** Data for this exercise follows **

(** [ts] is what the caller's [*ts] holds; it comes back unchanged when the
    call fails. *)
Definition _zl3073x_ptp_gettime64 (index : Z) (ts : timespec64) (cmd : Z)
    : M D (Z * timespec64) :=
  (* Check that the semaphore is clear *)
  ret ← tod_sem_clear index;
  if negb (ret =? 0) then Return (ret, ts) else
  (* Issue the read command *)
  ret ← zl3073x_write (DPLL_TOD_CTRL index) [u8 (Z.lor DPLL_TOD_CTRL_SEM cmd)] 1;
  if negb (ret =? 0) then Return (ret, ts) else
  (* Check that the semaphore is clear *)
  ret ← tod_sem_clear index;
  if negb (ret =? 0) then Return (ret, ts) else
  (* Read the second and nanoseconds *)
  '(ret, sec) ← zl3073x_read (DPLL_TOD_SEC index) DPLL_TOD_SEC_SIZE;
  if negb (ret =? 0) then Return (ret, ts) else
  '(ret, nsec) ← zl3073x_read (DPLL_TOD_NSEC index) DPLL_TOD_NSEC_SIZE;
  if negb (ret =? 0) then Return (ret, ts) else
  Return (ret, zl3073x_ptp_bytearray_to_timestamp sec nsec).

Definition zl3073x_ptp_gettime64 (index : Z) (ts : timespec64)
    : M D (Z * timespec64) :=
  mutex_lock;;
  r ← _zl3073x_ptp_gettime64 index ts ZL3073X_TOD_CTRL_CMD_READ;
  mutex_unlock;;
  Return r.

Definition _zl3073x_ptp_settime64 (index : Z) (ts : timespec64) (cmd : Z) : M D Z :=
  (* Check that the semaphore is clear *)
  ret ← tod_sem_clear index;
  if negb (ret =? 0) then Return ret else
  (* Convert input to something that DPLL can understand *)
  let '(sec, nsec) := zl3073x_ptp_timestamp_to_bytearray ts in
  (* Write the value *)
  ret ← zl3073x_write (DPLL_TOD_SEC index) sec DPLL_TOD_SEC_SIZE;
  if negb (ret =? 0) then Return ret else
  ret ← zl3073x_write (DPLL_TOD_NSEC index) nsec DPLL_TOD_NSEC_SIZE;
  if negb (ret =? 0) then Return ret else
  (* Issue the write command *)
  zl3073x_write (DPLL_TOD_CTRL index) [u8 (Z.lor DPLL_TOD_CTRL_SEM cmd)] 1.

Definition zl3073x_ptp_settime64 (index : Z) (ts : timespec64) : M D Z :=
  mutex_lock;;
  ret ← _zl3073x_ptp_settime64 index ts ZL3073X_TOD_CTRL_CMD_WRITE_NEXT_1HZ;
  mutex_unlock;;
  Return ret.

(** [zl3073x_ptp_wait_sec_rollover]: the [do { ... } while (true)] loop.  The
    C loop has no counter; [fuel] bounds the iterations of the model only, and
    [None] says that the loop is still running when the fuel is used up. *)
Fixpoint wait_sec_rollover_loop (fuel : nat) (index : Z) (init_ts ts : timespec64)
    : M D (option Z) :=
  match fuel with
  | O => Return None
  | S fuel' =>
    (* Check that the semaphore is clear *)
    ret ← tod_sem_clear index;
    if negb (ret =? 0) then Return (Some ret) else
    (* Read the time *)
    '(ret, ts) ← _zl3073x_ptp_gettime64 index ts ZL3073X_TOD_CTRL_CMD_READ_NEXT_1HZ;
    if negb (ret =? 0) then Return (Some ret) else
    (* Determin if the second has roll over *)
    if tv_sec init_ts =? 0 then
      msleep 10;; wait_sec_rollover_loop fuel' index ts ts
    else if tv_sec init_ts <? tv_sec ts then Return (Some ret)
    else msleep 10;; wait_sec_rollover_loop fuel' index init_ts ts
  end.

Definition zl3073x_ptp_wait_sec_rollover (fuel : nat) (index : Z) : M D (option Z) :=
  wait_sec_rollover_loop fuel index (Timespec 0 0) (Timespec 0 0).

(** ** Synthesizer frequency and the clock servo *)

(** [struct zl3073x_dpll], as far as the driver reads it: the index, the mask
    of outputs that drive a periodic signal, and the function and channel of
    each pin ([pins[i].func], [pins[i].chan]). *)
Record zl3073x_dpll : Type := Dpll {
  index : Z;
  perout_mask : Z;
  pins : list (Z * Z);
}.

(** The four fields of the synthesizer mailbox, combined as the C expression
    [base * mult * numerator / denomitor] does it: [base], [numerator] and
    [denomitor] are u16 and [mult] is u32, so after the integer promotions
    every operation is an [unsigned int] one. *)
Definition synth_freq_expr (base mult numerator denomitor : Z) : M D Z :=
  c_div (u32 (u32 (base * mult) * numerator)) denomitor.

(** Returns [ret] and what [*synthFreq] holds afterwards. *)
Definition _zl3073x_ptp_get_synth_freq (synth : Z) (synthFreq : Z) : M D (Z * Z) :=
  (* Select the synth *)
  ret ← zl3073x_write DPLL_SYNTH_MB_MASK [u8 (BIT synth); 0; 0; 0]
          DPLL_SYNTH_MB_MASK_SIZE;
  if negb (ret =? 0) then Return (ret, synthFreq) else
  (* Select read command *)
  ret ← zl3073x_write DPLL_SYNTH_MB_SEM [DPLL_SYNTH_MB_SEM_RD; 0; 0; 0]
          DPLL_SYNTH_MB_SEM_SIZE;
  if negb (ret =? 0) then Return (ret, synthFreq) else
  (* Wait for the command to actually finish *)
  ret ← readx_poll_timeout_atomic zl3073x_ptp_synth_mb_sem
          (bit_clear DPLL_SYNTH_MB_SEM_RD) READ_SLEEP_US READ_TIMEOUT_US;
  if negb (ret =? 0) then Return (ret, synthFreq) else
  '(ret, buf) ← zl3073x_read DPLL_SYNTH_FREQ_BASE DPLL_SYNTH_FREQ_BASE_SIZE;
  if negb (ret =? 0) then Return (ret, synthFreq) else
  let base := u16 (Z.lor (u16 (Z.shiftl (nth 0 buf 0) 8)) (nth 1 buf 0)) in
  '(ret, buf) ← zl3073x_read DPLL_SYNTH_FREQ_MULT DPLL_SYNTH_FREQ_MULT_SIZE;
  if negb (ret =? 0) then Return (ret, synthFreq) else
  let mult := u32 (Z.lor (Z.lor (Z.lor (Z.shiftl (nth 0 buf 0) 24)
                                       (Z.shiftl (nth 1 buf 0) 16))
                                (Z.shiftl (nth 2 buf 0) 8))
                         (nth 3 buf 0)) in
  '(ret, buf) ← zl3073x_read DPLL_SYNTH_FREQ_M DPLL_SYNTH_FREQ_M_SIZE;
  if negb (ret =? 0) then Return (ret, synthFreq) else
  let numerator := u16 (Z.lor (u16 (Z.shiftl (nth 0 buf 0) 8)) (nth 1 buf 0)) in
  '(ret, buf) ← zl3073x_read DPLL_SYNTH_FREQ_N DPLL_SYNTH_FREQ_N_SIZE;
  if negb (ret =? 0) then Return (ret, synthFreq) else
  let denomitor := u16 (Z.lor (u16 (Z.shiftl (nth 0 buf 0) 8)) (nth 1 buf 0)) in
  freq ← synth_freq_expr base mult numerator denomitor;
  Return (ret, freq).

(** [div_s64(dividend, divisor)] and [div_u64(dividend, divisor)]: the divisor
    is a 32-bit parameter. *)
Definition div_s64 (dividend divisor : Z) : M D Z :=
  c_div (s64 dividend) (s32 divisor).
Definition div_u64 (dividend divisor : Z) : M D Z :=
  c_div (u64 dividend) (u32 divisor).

** End of Data for this exercise **
** Data for this exercise follows **

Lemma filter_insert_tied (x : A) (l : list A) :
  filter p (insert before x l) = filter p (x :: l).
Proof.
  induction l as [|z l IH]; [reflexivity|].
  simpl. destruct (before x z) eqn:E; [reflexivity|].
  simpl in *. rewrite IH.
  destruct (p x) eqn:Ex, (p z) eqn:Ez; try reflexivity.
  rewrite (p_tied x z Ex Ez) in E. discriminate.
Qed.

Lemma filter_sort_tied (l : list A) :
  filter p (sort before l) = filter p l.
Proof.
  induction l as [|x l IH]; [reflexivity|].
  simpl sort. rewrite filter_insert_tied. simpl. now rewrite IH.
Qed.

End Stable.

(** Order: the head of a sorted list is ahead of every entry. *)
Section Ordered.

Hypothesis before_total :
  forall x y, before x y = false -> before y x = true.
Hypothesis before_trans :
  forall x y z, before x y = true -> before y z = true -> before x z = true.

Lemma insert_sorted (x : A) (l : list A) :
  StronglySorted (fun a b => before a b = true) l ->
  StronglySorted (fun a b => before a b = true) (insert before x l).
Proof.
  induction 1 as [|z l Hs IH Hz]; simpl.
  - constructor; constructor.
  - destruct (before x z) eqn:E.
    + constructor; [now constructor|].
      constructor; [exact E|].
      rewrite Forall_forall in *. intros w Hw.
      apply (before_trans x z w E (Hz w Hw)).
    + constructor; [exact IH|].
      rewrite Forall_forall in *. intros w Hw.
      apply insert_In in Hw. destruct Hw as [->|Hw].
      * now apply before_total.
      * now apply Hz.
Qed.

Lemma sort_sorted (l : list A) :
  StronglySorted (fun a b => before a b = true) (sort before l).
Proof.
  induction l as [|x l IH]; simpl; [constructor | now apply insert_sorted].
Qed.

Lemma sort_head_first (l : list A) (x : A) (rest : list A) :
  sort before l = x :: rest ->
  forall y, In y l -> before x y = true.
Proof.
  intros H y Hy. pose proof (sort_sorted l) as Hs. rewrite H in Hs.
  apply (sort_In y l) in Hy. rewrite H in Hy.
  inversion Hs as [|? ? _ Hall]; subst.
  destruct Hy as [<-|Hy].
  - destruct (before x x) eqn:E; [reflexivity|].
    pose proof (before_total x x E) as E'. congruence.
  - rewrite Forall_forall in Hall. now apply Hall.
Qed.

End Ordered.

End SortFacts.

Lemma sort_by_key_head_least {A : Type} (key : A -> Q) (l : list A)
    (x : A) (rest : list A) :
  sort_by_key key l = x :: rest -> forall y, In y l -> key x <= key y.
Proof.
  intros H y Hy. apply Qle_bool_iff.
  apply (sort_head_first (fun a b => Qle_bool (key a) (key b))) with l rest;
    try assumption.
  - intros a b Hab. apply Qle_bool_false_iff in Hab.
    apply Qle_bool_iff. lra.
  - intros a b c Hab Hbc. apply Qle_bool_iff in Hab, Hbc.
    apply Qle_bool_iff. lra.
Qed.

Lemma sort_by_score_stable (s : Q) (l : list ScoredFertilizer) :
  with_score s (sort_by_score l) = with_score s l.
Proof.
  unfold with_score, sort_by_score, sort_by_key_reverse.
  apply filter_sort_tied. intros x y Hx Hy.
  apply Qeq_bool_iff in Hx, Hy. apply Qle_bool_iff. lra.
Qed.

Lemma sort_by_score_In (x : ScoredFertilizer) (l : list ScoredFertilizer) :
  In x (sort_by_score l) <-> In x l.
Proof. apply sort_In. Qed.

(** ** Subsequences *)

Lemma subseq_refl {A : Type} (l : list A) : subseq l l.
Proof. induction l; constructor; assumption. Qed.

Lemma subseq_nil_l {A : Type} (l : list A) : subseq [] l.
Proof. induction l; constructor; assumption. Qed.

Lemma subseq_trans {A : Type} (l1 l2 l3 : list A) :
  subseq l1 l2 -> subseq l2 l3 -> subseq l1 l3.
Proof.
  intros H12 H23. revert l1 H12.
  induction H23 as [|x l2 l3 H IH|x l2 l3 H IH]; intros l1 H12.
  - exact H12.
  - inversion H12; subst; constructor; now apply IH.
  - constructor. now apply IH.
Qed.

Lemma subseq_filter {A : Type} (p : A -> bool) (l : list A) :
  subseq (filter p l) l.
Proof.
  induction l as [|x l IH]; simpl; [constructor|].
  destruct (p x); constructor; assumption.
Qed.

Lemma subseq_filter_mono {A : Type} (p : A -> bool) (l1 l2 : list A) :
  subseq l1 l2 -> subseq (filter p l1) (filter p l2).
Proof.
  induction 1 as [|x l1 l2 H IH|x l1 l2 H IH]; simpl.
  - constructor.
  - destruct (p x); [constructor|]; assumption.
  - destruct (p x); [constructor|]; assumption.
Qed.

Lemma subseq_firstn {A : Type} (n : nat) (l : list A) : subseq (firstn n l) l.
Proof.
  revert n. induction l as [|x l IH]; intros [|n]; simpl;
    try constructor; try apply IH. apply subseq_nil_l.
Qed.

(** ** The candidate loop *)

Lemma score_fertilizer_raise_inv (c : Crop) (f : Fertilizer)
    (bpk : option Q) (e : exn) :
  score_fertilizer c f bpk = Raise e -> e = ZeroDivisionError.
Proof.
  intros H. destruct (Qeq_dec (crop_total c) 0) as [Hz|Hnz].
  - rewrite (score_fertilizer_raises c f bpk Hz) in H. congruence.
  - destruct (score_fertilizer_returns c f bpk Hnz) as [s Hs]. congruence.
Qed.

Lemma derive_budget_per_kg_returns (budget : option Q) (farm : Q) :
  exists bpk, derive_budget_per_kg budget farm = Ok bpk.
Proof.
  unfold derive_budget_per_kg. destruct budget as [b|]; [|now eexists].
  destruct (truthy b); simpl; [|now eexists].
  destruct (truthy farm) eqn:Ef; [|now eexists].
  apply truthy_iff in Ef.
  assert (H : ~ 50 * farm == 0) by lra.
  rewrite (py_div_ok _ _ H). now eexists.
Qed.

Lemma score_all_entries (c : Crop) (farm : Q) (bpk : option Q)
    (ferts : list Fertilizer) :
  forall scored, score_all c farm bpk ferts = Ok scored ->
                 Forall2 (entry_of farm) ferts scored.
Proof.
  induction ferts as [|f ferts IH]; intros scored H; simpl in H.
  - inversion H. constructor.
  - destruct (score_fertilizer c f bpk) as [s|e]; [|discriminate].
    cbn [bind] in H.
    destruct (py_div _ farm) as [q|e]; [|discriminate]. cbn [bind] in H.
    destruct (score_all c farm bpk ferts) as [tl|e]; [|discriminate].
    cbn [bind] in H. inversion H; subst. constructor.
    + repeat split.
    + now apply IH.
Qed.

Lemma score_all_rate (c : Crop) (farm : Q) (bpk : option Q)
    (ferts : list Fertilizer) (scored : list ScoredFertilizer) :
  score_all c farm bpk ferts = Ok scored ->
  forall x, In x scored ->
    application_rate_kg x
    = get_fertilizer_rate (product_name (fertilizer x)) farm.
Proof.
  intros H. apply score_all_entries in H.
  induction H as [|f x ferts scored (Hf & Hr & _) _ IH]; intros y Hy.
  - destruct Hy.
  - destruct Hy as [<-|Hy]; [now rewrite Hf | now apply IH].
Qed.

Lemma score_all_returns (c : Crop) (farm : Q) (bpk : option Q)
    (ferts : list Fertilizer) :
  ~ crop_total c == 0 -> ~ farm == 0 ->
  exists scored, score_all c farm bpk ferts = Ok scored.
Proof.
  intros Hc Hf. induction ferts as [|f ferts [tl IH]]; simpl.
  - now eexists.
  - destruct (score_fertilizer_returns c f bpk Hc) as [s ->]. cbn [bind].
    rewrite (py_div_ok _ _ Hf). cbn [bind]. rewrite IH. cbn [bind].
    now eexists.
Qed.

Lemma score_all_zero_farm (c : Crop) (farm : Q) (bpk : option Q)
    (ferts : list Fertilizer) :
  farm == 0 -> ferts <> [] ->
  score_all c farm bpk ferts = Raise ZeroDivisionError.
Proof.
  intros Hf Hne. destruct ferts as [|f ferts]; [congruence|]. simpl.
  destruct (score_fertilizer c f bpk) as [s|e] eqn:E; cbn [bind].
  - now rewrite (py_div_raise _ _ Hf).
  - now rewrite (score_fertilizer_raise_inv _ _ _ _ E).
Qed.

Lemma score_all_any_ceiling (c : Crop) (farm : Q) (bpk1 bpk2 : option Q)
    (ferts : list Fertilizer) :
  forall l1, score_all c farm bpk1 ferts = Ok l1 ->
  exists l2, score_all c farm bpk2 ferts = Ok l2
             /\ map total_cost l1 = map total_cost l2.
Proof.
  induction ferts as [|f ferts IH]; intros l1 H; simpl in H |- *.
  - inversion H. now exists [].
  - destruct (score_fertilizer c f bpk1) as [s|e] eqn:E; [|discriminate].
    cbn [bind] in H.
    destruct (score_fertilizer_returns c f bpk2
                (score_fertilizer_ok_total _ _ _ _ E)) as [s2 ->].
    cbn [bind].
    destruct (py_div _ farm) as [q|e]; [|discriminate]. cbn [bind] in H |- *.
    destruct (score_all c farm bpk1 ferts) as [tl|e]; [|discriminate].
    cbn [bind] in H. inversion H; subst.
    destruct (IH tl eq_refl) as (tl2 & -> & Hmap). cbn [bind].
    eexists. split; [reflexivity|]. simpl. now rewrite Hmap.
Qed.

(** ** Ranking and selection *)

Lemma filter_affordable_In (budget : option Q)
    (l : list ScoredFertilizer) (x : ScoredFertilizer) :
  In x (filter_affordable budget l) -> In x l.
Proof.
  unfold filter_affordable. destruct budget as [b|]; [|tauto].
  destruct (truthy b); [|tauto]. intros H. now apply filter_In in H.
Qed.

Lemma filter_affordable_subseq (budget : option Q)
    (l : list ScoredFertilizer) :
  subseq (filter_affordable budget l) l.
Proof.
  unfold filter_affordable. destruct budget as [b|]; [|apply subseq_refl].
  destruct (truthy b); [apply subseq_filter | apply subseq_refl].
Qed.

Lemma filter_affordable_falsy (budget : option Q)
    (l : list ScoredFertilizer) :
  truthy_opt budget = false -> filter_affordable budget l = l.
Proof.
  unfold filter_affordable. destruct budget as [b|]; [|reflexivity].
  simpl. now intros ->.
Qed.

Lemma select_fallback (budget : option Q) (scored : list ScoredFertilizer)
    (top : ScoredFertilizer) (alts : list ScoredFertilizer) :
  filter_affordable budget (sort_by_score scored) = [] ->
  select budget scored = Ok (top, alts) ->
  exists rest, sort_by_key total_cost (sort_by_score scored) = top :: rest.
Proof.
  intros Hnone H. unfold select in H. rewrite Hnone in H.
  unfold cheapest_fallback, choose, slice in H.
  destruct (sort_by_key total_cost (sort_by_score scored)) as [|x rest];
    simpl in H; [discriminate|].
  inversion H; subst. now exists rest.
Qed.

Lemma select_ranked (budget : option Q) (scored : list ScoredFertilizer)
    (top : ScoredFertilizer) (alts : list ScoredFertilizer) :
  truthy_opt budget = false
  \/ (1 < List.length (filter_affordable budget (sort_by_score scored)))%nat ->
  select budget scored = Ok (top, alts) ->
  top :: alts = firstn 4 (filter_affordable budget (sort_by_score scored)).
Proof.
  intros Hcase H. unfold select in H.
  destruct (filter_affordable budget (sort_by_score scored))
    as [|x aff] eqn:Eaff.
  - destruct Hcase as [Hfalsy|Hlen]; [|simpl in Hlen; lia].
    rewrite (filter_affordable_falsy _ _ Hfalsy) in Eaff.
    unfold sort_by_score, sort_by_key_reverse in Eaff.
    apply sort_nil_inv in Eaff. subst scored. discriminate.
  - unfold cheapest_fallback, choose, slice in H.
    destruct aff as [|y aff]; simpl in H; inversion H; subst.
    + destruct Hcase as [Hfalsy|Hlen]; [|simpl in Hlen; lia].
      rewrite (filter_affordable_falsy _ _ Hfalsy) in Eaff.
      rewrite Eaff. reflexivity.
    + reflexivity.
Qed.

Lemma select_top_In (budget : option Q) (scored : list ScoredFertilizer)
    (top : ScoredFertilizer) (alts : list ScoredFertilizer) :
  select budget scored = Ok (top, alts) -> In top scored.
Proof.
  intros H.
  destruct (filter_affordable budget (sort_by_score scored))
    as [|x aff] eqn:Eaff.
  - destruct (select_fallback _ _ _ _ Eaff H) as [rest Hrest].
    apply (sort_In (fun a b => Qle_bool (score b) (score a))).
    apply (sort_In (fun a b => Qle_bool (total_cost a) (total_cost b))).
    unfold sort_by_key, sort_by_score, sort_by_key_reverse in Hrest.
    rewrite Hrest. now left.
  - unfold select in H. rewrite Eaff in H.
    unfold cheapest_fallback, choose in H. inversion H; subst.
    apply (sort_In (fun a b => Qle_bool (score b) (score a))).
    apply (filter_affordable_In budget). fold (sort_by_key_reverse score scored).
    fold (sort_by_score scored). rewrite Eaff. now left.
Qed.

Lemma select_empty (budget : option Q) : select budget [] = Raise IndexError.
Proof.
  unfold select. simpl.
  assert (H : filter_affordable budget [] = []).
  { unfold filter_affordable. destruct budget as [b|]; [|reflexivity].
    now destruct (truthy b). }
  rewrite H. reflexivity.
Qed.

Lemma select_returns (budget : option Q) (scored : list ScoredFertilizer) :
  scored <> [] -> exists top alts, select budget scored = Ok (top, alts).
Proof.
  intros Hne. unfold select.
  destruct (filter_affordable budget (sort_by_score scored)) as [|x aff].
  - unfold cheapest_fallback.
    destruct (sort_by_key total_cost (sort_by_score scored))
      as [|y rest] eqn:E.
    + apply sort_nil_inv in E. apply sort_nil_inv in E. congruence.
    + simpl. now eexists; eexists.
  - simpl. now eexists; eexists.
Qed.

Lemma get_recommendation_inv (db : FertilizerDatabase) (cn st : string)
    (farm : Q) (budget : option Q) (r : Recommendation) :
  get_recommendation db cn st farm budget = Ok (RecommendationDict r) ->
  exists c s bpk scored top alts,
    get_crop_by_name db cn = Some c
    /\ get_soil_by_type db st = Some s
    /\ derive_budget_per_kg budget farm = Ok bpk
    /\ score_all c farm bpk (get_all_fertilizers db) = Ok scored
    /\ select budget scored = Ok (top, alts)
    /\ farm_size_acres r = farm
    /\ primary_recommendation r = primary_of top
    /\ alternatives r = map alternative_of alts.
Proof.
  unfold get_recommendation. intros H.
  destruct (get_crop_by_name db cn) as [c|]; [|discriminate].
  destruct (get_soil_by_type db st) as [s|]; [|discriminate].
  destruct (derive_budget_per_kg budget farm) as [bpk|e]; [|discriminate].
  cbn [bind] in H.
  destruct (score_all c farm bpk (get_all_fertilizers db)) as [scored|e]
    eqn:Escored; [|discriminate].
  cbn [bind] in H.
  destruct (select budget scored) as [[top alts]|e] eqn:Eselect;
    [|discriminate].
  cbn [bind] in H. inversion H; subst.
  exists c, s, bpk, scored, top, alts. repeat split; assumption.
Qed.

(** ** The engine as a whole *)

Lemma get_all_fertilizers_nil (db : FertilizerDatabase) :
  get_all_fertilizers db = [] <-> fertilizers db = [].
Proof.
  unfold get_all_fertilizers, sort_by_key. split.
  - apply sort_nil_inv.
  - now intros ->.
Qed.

** End of Data for this exercise **

Could you return the lines in the entries above that contain "FertilizerDatabase"?

### Answer for the task
Lemma get_recommendation_inv (db : FertilizerDatabase) (cn st : string)
Lemma get_all_fertilizers_nil (db : FertilizerDatabase) :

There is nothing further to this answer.